Multiple news outlets reported that Clarifai was working on the Defense Department’s Project Maven when a server was reportedly compromised, adding that the company failed to report the news to the Pentagon. Amy Liu, a former marketing executive at Clarifai, alleged that she was released from her post after insisting that the company report the compromised server, Wired reported this week.
The company disputes reports that it was targeted by Russian actors. “Wired’s story includes a number of allegations, which we strongly dispute,” a Clarifai spokesperson wrote in an email. “First and foremost, the security incident as described in the article was inaccurate and does not reflect what occurred.”

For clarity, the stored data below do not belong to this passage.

(** * A shallow embedding of the scheduling core of gantt-flow

    The development follows the TypeScript sources:
    - [DateUtils] (utils.ts): parsing, formatting and day arithmetic of dates;
    - [Types]: the task and dependency records of types.ts;
    - [TaskManager] (TaskManager.ts): task and dependency CRUD, cycle check,
      hierarchy queries and progress;
    - [TaskUtils] (utils.ts): the dependency-aware auto-scheduler;
    - [StateManager] (StateManager.ts): dispatch, batching and undo/redo.

    JavaScript objects that the code mutates in place and reaches through
    several references (task objects held both by the task list and by the
    [children] arrays, dependency objects whose identity is returned to the
    caller) live in an explicit heap addressed by locations. *)

From Stdlib Require Import String Ascii ZArith List Bool Lia.
From Stdlib Require Import DecimalString Permutation.
Import ListNotations.


Local Open Scope Z_scope.

(** ** Task ids

    [TaskId] is [string | number] in types.ts; the numbers used as ids are
    integers. Equality is JavaScript's strict equality [===]. *)

Inductive TaskId : Type :=
| TNum (n : Z)
| TStr (s : string).

Definition TaskId_eqb (a b : TaskId) : bool :=
  match a, b with
  | TNum x, TNum y => Z.eqb x y
  | TStr x, TStr y => String.eqb x y
  | _, _ => false
  end.

(** JavaScript truthiness of an id ([0] and [""] are falsy). *)
Definition id_truthy (i : TaskId) : bool :=
  match i with
  | TNum n => negb (Z.eqb n 0)
  | TStr s => negb (String.eqb s "")
  end.

Definition Z_to_string (z : Z) : string := NilZero.string_of_int (Z.to_int z).

(** Template-literal rendering of an id ([`${id}`]). *)
Definition TaskId_to_string (i : TaskId) : string :=
  match i with
  | TNum n => Z_to_string n
  | TStr s => s
  end.

(** [Array.prototype.includes] / [Set.prototype.has] on ids. *)
Definition mem (x : TaskId) (l : list TaskId) : bool := existsb (TaskId_eqb x) l.

(** [Set.prototype.add]: insertion order, no duplicates. *)
Definition set_add (x : TaskId) (l : list TaskId) : list TaskId :=
  if mem x l then l else l ++ [x].

(** [Set.prototype.delete]. *)
Definition set_delete (x : TaskId) (l : list TaskId) : list TaskId :=
  filter (fun y => negb (TaskId_eqb x y)) l.

(** ** Dates

    A [Date] is a time value or the invalid date (NaN). All dates the core
    builds are calendar days: a string [YYYY-MM-DD] is read at UTC midnight
    and printed with the local getters, [addDays] moves the local calendar
    day and [daysBetween] subtracts local calendar days. The model records
    the calendar day only: a [JValid d] is day [d] counted from 1970-01-01.
    This is exact when the runtime's UTC offset lies in [0, 24h) (UTC and
    every zone east of it), where the local day of UTC midnight of a day is
    that same day; [now] stands for the day of [new Date()]. *)

Inductive JDate : Type :=
| JValid (day : Z)
| JInvalid.

Module DateUtils.

(** ECMAScript's MakeDay on a proleptic Gregorian calendar
    (month [m] in 1..12, day of month [d]). *)
Definition days_from_civil (y m d : Z) : Z :=
  let y' := if m <=? 2 then y - 1 else y in
  let era := y' / 400 in
  let yoe := y' - era * 400 in
  let mp := (m + 9) mod 12 in
  let doy := (153 * mp + 2) / 5 + d - 1 in
  let doe := yoe * 365 + yoe / 4 - yoe / 100 + doy in
  era * 146097 + doe - 719468.

(** YearFromTime, MonthFromTime (1..12) and DateFromTime of a day. *)
Definition civil_from_days (z : Z) : Z * Z * Z :=
  let z := z + 719468 in
  let era := z / 146097 in
  let doe := z - era * 146097 in
  let yoe := (doe - doe / 1460 + doe / 36524 - doe / 146096) / 365 in
  let y := yoe + era * 400 in
  let doy := doe - (365 * yoe + yoe / 4 - yoe / 100) in
  let mp := (5 * doy + 2) / 153 in
  let d := doy - (153 * mp + 2) / 5 + 1 in
  let m := if mp <? 10 then mp + 3 else mp - 9 in
  (if m <=? 2 then y + 1 else y, m, d).

Definition is_leap (y : Z) : bool :=
  (Z.eqb (y mod 4) 0 && negb (Z.eqb (y mod 100) 0)) || Z.eqb (y mod 400) 0.

Definition days_in_month (y m : Z) : Z :=
  if Z.eqb m 2 then (if is_leap y then 29 else 28)
  else if (Z.eqb m 4 || Z.eqb m 6 || Z.eqb m 9 || Z.eqb m 11) then 30 else 31.

Definition digit (c : ascii) : option Z :=
  let n := Z.of_nat (nat_of_ascii c) in
  if (48 <=? n) && (n <=? 57) then Some (n - 48) else None.

(** Exactly [n] decimal digits at the front of [s]. *)
Fixpoint read_digits (n : nat) (acc : Z) (s : string) : option (Z * string) :=
  match n with
  | O => Some (acc, s)
  | S k =>
      match s with
      | String c r =>
          match digit c with
          | Some v => read_digits k (acc * 10 + v) r
          | None => None
          end
      | EmptyString => None
      end
  end.

(** [new Date(str)] on the date-only forms of the ECMAScript date time
    string format ([YYYY], [YYYY-MM], [YYYY-MM-DD], read as UTC); a date
    with an out-of-range field is the invalid date. Strings outside these
    forms are taken as unrecognised (the engine-specific fallback formats
    are not modelled). *)
Definition parse_iso_date (s : string) : JDate :=
  match read_digits 4 0 s with
  | Some (y, EmptyString) => JValid (days_from_civil y 1 1)
  | Some (y, String "-" r) =>
      match read_digits 2 0 r with
      | Some (m, EmptyString) =>
          if (1 <=? m) && (m <=? 12) then JValid (days_from_civil y m 1) else JInvalid
      | Some (m, String "-" r') =>
          match read_digits 2 0 r' with
          | Some (d, EmptyString) =>
              if (1 <=? m) && (m <=? 12) && (1 <=? d) && (d <=? days_in_month y m)
              then JValid (days_from_civil y m d) else JInvalid
          | _ => JInvalid
          end
      | _ => JInvalid
      end
  | _ => JInvalid
  end.

Definition is_ws (c : ascii) : bool :=
  let n := nat_of_ascii c in
  (Nat.eqb n 32 || Nat.eqb n 9 || Nat.eqb n 10 || Nat.eqb n 11 || Nat.eqb n 12 || Nat.eqb n 13)%nat.

Fixpoint skip_ws (s : string) : string :=
  match s with
  | String c r => if is_ws c then skip_ws r else s
  | EmptyString => s
  end.

(** The longest run of leading digits, with the number of digits read. *)
Fixpoint leading_digits (acc : Z) (cnt : nat) (s : string) : Z * nat :=
  match s with
  | String c r =>
      match digit c with
      | Some v => leading_digits (acc * 10 + v) (S cnt) r
      | None => (acc, cnt)
      end
  | EmptyString => (acc, cnt)
  end.

(** [parseInt(s, 10)]; [None] is NaN. *)
Definition parseInt (s : string) : option Z :=
  let s := skip_ws s in
  let '(sign, body) :=
    match s with
    | String "-" r => (-1, r)
    | String "+" r => (1, r)
    | _ => (1, s)
    end in
  let '(v, cnt) := leading_digits 0 O body in
  match cnt with
  | O => None
  | _ => Some (sign * v)
  end.

(** [new Date(y, m, d)] in local time ([m] counted from 0); a NaN
    argument gives the invalid date, years 0..99 mean 1900..1999 and
    TimeClip rejects days beyond 10^8 from the epoch. *)
Definition make_local_date (y m d : option Z) : JDate :=
  match y, m, d with
  | Some y, Some m, Some d =>
      let y := if (0 <=? y) && (y <=? 99) then 1900 + y else y in
      let day := days_from_civil (y + m / 12) (m mod 12 + 1) 1 + d - 1 in
      if Z.abs day <=? 100000000 then JValid day else JInvalid
  | _, _, _ => JInvalid
  end.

In a 13 June blog post, Clarifai founder and CEO Matthew Zeiler emphasized that the company did not experience a security incident that put government – or other customer – information at risk. Rather, the company identified an untargeted bot last fall, which Zeiler said was on an isolated research server located at a Clarifai data center.

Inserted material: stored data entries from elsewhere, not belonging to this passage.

(** With no worker to start, the main thread goes from stage to stage
    and stops at the pool's constructor. *)
Lemma stage_main_step pick st :
  Inv' st -> (n <= 0)%Z ->
  stage (main (main_step' pick st)) = Nat.min 3 (S (stage (main st))).
Proof.
  intros HI Hn.
  assert (spawned (main st) = false) as Hsp.
  { destruct (spawned (main st)) eqn:Hsp; [| reflexivity].
    destruct (inv_flight _ _ _ _ _ _ HI Hsp) as (Hpos & _). lia. }
  assert (T0' = []) as HT0.
  { unfold T0. replace (Z.to_nat n) with 0 by lia. reflexivity. }
  destruct (main st) as [| k timestamp entries | | | | | e] eqn:Hm;
    try discriminate.
  - rewrite main_step_start by assumption. reflexivity.
  - destruct k; [| discriminate].
    unfold main_step. rewrite Hm.
    rewrite (inv_derived _ _ _ _ _ _ HI) by (rewrite Hm; done).
    rewrite HT0. reflexivity.
  - unfold main_step. rewrite Hm.
    rewrite (inv_count _ _ _ _ _ _ HI).
    destruct (n <=? 0)%Z eqn:Hle; [reflexivity |].
    apply Z.leb_gt in Hle. lia.
  - unfold main_step. rewrite Hm. cbn. rewrite Hm. reflexivity.
Qed.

“We quickly contained the situation and, with the services of an independent security firm, determined the bot did not access any data, algorithms or code. Also, the research server is separate from the infrastructure on which Clarifai customers run. Government customers in particular do not utilize Clarifai’s infrastructure,” the blog said.
The company wrote that it takes information security very seriously, asserting that it voluntarily notified customers following a full assessment, which included an external audit and report by a security firm.
Because Project Maven has itself been deemed controversial, the spokesperson also noted, “We make sure our employees understand the projects they are asked to work on and regularly accommodate requests to switch or work on particular projects of interest. It is deeply frustrating and disappointing to see these false allegations about our company. At Clarifai, we are committed to building the best technology for human advancement and doing so with integrity.”
Clarifai maintains that the former employee was terminated for lawful, legitimate business reasons. Infosecurity Magazine contacted former marketing executive Amy Liu, who shared a redacted copy of the lawsuit filed against Clarifai, which claims that "on or about Tuesday, November 7, 2017, Clarifai discovered that its systems had been hacked by an individual (or entity) from Russia, or that was running an IP address through Russia. It quickly became apparent that the hacker or hackers may have accessed Clarifai’s co-located servers without much trouble. While engaged in this 'investigatory' work, it appears that the binary file on Clarifai’s co-located server was 'accidentally' deleted. This had the effect of wiping away some evidence of the cyber-breach."
"Ms. Liu was offered a choice to be immediately terminated, or to resign with six weeks of pay, on the condition that she sign a separation agreement, which included an agreement to not disclose the hack," lawsuit states.